[Records from a collection]
- - - - - - -
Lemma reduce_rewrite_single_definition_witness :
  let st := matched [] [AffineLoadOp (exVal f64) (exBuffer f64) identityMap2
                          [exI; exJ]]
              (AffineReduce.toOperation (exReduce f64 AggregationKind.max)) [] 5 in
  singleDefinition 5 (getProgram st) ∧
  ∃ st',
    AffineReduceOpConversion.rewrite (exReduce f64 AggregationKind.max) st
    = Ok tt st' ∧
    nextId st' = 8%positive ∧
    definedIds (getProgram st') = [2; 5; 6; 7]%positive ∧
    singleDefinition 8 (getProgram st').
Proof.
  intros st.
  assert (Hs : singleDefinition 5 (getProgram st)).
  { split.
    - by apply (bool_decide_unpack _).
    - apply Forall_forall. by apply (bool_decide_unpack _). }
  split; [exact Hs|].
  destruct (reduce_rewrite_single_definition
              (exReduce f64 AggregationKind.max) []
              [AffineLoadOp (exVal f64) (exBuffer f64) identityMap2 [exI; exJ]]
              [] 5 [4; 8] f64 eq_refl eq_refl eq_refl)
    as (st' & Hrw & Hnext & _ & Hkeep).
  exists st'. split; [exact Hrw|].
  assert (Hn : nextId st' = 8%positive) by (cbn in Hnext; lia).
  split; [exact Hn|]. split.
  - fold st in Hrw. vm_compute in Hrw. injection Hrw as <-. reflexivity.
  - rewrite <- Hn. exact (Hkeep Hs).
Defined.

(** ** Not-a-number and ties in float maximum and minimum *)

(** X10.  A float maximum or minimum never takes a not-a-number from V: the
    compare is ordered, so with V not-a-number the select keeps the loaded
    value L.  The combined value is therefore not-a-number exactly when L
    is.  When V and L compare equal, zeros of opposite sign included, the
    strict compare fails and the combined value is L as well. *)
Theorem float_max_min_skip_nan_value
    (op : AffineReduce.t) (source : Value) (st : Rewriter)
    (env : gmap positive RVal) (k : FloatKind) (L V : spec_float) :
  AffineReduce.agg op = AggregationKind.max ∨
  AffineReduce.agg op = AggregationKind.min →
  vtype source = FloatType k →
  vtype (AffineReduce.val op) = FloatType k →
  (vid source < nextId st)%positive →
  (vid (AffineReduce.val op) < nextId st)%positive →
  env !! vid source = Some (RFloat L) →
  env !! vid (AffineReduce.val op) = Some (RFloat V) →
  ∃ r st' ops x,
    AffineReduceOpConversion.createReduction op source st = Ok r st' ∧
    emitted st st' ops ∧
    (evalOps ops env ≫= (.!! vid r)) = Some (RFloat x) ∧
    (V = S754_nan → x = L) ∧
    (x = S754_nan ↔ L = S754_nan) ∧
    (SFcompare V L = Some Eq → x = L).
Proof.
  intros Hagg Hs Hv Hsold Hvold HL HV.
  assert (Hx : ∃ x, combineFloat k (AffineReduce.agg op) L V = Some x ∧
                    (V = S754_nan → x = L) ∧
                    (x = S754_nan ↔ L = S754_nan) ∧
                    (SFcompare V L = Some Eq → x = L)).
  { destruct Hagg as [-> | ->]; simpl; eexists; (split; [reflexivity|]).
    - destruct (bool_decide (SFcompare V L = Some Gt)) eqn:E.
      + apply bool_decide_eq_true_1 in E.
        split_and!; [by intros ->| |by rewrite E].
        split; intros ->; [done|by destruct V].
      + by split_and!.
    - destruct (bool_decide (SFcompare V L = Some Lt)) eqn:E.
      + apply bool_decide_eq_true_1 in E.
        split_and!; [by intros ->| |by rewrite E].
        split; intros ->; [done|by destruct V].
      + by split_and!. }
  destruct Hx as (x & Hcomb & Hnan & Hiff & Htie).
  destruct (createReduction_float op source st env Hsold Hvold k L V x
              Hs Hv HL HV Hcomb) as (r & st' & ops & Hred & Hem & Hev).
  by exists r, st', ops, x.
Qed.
- - - - - - -
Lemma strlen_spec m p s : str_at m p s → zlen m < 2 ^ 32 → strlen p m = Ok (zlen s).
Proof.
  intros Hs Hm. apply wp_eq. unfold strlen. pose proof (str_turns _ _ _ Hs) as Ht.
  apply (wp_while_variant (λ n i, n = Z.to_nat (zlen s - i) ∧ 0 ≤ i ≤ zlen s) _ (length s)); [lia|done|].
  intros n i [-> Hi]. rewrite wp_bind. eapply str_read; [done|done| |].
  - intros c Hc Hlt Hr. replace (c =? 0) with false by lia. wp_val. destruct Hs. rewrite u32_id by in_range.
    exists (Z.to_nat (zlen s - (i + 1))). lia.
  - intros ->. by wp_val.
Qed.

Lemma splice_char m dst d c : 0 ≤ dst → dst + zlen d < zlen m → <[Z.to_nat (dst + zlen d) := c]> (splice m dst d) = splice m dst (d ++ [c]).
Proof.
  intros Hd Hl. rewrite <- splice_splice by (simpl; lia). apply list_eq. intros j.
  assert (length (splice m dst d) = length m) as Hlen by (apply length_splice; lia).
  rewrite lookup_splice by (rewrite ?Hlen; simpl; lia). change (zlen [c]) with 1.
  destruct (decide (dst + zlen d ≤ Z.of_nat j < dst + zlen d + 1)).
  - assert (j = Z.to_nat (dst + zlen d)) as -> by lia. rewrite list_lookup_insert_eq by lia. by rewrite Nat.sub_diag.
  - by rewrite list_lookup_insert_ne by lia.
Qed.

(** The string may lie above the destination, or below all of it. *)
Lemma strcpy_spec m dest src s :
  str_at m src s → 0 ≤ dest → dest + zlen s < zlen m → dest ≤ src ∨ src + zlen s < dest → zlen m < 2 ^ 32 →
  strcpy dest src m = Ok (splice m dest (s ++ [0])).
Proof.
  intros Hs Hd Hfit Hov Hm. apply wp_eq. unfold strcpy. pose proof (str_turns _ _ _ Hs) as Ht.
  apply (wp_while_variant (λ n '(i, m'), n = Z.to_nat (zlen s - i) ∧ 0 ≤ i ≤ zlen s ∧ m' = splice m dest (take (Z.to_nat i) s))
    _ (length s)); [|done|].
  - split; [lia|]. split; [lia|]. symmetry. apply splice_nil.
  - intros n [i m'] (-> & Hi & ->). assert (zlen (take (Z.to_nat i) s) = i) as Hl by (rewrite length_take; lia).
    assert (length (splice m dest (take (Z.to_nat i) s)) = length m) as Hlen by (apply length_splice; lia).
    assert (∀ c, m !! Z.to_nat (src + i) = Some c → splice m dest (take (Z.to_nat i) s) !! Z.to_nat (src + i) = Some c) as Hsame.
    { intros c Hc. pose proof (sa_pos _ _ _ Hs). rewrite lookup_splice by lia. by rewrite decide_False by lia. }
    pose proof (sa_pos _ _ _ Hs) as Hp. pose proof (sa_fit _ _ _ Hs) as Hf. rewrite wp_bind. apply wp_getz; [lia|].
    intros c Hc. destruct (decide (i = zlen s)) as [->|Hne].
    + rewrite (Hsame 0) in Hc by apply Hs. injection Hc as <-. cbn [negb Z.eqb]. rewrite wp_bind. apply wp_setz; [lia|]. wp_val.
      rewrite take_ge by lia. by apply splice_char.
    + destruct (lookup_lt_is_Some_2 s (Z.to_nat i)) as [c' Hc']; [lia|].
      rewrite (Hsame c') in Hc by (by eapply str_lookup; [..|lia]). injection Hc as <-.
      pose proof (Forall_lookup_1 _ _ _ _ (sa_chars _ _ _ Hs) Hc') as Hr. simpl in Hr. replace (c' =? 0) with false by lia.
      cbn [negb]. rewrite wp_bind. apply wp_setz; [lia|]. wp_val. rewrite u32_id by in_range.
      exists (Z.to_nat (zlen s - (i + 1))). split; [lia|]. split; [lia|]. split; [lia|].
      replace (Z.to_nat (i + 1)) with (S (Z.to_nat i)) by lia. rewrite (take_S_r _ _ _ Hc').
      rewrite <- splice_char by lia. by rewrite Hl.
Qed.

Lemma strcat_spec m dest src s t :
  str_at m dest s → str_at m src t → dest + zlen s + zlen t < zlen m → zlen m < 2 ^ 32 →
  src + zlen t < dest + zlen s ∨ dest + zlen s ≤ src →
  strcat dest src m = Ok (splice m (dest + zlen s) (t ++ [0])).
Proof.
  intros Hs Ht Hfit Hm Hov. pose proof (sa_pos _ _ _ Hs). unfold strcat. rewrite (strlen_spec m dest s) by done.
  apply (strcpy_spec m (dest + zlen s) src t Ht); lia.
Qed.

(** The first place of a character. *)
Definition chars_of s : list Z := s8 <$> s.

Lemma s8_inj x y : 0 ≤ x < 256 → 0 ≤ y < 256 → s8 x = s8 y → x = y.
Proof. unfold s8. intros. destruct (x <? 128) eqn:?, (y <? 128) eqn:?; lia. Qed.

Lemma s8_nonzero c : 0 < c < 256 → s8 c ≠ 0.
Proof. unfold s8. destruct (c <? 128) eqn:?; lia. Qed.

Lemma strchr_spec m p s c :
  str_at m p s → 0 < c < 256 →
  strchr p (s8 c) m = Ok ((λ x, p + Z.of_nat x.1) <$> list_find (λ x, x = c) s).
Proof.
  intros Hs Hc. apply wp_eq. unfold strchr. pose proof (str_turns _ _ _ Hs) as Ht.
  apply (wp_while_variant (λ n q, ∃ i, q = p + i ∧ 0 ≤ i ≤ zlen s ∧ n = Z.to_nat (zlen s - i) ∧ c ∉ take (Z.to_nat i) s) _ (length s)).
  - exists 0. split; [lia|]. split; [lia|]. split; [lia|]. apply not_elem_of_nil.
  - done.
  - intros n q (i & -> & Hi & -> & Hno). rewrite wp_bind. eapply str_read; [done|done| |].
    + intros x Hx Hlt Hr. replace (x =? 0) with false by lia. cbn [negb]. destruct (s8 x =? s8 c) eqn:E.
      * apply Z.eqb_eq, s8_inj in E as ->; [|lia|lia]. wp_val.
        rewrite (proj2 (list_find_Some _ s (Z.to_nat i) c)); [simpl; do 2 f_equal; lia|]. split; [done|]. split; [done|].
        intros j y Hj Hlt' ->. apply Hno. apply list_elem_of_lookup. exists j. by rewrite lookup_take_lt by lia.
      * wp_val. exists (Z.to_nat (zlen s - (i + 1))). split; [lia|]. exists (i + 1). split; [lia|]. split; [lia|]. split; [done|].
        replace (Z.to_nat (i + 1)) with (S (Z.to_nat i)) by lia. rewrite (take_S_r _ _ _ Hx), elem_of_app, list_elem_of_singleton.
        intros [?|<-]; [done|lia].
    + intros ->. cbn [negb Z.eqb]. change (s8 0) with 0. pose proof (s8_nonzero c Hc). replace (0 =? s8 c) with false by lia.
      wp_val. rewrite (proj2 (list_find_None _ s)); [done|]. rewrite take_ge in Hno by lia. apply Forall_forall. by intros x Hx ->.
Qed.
- - - - - - -
Go through the records line by line, and copy each line that holds the string "eapply".

* [Completed exercise]
  intros n i [-> Hi]. rewrite wp_bind. eapply str_read; [done|done| |].
      rewrite (Hsame c') in Hc by (by eapply str_lookup; [..|lia]). injection Hc as <-.
  - intros n q (i & -> & Hi & -> & Hno). rewrite wp_bind. eapply str_read; [done|done| |].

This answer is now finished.